─── Available data ───

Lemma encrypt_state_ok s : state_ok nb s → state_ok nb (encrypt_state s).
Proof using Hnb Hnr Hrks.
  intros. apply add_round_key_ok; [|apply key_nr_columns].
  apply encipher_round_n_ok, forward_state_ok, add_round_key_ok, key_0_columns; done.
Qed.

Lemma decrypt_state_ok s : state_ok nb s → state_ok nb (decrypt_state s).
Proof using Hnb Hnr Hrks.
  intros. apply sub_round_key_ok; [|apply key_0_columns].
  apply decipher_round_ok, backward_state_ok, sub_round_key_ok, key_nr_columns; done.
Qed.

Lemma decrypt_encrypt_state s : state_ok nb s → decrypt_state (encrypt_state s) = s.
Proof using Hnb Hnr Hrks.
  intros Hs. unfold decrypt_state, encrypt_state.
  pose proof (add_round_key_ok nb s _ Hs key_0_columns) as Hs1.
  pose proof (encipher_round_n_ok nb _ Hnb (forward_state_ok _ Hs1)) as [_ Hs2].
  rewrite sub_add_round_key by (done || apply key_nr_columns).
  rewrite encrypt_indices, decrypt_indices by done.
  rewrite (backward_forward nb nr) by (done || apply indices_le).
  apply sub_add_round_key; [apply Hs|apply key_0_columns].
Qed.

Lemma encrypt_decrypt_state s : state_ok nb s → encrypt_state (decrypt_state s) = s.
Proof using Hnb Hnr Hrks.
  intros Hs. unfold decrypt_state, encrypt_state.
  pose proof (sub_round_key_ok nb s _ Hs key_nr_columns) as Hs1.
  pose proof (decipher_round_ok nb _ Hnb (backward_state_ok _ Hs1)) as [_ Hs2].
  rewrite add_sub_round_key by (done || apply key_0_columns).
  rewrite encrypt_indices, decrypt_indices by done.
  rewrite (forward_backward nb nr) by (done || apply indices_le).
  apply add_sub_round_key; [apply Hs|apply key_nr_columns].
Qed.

───
─── Available data ───

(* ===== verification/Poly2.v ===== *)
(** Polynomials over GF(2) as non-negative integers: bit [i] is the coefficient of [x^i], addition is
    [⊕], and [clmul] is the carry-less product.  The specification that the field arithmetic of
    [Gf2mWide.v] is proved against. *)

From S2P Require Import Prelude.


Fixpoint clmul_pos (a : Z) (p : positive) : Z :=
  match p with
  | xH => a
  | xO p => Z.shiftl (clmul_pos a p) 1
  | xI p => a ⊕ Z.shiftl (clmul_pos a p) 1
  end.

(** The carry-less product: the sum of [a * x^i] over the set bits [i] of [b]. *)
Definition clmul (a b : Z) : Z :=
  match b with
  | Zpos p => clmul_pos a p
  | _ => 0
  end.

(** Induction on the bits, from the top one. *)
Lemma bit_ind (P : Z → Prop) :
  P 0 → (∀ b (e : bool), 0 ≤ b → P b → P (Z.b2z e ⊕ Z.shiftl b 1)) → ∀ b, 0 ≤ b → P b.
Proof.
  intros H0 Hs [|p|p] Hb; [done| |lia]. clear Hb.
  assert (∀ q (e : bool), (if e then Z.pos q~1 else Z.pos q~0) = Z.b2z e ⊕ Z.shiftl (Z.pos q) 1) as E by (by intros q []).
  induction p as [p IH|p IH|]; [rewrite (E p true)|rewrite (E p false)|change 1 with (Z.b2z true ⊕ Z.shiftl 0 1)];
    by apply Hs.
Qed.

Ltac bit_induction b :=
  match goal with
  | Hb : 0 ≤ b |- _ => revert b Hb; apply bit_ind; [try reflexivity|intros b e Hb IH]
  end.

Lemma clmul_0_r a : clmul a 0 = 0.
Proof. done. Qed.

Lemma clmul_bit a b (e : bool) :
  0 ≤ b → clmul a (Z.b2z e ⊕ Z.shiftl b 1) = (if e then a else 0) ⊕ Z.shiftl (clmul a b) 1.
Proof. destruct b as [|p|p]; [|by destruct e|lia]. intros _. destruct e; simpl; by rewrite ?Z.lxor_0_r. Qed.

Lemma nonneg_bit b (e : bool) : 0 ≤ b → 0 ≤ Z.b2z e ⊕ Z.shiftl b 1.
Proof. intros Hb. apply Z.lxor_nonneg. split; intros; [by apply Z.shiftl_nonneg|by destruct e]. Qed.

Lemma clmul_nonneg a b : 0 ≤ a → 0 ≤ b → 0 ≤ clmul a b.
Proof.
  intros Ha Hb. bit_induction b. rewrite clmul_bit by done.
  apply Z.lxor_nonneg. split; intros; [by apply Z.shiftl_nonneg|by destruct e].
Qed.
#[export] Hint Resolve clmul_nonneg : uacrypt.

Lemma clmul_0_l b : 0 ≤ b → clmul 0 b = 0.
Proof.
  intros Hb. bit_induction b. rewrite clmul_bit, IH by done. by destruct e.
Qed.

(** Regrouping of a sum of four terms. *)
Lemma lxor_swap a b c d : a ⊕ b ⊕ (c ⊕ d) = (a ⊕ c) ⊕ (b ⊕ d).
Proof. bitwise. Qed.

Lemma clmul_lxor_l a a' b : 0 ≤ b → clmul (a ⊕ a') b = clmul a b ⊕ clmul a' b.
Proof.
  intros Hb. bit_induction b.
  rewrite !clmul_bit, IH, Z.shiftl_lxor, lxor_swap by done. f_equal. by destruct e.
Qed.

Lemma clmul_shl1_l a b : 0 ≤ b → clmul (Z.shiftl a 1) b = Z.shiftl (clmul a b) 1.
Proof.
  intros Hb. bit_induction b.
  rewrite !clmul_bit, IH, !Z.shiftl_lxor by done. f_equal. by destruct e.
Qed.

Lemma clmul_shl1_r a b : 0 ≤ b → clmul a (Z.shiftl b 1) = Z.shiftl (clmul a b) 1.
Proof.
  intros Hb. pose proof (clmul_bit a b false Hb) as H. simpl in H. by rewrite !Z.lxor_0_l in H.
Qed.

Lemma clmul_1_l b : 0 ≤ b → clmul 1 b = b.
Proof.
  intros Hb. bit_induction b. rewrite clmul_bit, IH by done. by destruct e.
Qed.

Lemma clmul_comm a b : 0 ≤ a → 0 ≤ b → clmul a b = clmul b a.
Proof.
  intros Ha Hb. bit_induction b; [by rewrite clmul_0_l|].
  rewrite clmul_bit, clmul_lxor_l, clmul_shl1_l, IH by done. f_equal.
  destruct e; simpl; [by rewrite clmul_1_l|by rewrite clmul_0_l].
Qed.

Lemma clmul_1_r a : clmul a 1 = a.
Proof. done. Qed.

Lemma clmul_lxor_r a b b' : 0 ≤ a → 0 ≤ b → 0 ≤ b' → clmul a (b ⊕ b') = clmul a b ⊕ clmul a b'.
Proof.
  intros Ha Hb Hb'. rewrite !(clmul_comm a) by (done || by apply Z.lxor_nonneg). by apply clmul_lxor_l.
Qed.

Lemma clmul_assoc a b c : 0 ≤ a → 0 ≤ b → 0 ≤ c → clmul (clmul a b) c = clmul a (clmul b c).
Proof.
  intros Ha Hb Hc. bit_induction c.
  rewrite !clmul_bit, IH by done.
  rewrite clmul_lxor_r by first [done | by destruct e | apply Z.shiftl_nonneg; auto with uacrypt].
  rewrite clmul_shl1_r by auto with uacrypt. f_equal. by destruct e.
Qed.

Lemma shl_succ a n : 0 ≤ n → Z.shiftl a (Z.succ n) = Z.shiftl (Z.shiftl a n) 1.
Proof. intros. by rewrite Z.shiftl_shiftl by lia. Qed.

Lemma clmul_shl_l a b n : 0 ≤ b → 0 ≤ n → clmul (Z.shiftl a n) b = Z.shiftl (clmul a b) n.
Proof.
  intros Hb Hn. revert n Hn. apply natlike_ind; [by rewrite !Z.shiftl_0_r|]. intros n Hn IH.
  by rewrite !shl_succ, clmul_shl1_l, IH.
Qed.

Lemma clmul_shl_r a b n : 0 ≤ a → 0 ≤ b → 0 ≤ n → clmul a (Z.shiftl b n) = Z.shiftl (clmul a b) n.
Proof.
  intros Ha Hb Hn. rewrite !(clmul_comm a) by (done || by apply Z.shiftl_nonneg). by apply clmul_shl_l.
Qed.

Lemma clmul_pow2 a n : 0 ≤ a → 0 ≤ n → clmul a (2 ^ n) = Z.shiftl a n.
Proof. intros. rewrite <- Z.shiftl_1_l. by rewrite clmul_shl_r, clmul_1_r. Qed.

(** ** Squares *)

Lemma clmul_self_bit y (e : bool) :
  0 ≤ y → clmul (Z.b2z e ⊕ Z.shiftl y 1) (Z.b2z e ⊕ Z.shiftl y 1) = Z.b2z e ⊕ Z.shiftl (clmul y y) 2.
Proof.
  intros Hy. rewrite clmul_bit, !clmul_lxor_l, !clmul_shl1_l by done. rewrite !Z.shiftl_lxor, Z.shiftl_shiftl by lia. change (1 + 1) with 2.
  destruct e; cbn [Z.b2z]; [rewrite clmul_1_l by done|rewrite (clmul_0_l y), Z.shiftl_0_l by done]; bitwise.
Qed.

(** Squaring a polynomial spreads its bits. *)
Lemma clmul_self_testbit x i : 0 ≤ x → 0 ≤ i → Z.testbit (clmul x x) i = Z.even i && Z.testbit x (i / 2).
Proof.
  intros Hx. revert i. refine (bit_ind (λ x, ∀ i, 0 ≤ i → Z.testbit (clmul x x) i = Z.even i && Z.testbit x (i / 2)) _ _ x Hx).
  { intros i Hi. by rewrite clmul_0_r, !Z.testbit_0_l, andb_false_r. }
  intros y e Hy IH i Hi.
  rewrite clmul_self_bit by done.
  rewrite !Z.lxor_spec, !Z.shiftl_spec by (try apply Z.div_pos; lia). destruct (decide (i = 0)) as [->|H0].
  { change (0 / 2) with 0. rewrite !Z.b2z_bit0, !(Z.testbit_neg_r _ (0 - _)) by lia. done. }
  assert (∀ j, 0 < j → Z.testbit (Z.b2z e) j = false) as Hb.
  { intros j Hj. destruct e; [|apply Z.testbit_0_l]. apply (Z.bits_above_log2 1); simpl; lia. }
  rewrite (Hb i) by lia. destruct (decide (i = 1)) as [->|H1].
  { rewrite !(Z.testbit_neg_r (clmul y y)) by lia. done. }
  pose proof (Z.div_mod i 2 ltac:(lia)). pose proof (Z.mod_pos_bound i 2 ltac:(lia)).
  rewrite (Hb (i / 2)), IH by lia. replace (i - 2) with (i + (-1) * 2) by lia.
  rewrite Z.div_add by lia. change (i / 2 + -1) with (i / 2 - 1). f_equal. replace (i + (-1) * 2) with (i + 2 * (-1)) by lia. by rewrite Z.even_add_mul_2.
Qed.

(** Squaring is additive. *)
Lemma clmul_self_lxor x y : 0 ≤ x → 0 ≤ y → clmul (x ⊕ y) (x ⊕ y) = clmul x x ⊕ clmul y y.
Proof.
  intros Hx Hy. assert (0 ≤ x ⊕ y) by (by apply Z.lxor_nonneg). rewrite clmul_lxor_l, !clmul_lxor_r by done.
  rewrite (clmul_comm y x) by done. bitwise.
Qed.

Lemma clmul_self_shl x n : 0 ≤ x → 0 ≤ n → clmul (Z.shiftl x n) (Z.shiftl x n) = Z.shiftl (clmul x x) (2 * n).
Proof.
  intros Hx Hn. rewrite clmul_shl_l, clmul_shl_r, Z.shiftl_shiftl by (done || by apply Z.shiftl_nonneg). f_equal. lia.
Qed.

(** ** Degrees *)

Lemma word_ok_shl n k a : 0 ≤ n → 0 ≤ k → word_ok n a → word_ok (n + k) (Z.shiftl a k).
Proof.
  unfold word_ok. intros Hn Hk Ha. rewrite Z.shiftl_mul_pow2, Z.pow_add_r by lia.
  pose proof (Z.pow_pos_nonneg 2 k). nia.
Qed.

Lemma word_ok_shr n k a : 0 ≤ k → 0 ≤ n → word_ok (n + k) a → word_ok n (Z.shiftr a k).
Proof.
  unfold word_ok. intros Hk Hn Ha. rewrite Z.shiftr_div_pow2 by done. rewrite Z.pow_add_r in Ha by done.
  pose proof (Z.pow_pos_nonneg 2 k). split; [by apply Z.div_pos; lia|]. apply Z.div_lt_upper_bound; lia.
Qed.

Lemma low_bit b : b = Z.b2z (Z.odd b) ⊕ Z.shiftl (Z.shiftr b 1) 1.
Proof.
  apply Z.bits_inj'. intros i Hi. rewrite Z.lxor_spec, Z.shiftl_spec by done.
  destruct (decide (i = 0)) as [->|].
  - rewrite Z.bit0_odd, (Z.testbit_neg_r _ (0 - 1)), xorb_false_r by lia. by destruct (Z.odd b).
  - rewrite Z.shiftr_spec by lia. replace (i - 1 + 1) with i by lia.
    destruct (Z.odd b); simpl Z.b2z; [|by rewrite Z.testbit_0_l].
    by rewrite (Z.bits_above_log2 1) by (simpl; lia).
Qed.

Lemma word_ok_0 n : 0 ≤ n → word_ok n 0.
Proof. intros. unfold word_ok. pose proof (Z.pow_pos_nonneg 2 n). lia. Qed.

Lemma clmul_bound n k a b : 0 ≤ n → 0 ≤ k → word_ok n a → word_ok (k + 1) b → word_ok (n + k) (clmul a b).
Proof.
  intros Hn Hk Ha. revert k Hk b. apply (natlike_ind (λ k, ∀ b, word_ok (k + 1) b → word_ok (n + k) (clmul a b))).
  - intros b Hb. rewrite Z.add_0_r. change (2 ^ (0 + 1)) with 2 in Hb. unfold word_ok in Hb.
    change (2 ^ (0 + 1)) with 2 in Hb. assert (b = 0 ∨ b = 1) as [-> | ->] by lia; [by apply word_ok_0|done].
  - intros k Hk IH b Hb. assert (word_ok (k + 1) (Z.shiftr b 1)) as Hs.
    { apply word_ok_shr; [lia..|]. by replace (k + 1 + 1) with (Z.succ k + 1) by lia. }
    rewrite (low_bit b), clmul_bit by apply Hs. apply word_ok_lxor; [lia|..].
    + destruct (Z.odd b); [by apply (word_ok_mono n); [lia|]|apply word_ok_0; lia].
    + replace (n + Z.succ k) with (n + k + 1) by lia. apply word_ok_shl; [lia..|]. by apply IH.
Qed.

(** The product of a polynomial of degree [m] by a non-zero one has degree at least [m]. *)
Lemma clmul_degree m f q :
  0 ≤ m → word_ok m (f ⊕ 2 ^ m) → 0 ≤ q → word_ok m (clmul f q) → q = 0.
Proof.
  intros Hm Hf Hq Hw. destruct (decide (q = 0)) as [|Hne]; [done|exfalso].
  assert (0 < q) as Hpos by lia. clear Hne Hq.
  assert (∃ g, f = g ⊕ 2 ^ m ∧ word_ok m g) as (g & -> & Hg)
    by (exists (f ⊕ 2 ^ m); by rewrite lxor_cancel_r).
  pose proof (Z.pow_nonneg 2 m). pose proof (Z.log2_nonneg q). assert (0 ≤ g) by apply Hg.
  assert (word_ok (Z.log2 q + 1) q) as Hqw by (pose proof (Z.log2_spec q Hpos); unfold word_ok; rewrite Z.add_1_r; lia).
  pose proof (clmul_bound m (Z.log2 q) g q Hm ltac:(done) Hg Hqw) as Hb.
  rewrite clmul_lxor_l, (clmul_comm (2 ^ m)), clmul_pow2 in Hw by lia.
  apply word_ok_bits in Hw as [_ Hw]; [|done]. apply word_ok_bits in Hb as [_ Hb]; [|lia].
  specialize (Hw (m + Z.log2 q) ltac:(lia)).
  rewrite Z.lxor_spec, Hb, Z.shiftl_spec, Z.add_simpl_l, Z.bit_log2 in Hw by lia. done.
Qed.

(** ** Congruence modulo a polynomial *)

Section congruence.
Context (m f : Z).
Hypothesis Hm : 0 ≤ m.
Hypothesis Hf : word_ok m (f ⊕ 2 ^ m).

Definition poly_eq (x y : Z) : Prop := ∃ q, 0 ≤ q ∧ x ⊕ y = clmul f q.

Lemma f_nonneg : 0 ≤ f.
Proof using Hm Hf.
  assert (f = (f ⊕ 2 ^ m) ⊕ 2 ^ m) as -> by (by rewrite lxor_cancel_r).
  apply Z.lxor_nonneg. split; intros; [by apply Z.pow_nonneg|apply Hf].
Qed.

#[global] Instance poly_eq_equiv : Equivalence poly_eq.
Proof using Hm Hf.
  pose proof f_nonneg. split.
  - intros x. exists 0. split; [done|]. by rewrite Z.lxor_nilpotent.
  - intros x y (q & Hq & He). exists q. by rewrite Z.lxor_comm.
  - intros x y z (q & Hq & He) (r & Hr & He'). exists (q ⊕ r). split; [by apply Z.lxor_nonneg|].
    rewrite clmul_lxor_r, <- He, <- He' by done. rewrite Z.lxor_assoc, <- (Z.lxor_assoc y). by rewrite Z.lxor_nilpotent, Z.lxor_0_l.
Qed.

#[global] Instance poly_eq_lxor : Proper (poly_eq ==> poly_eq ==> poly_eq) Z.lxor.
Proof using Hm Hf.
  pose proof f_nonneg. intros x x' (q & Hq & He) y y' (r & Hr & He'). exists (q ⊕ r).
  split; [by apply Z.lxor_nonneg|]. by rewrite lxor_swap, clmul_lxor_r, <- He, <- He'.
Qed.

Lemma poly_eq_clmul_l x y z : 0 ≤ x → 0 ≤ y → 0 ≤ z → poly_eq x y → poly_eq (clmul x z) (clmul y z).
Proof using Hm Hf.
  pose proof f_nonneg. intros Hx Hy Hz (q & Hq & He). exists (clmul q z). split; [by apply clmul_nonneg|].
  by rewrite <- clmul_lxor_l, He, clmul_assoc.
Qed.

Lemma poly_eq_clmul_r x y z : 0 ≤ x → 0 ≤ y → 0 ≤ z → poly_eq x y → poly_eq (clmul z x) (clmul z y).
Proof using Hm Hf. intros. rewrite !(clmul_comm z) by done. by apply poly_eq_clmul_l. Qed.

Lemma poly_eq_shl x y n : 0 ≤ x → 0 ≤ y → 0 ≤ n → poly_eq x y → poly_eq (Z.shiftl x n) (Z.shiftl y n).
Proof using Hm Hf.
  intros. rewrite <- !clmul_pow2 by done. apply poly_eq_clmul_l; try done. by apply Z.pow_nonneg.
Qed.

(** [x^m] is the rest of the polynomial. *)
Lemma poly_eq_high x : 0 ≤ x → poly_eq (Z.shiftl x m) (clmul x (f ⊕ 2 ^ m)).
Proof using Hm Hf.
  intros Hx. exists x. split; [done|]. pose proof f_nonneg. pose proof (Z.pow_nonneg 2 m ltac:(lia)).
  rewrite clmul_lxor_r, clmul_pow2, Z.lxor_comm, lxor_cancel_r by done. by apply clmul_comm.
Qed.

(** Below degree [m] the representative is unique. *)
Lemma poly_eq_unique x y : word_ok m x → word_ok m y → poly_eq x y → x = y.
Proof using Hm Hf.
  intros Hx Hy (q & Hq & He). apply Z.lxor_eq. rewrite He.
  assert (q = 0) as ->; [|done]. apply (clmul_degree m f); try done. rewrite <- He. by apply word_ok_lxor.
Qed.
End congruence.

───

• What the task requires:
Both the line containing "Proof. intros. unfold" and the line containing "rewrite (low_bit b), clmul_bit" belong in the answer. Print them and every line above that falls between them exactly, and no others.

• Answer section:
Proof. intros. unfold word_ok. pose proof (Z.pow_pos_nonneg 2 n). lia. Qed.

Lemma clmul_bound n k a b : 0 ≤ n → 0 ≤ k → word_ok n a → word_ok (k + 1) b → word_ok (n + k) (clmul a b).
Proof.
  intros Hn Hk Ha. revert k Hk b. apply (natlike_ind (λ k, ∀ b, word_ok (k + 1) b → word_ok (n + k) (clmul a b))).
  - intros b Hb. rewrite Z.add_0_r. change (2 ^ (0 + 1)) with 2 in Hb. unfold word_ok in Hb.
    change (2 ^ (0 + 1)) with 2 in Hb. assert (b = 0 ∨ b = 1) as [-> | ->] by lia; [by apply word_ok_0|done].
  - intros k Hk IH b Hb. assert (word_ok (k + 1) (Z.shiftr b 1)) as Hs.
    { apply word_ok_shr; [lia..|]. by replace (k + 1 + 1) with (Z.succ k + 1) by lia. }
    rewrite (low_bit b), clmul_bit by apply Hs. apply word_ok_lxor; [lia|..].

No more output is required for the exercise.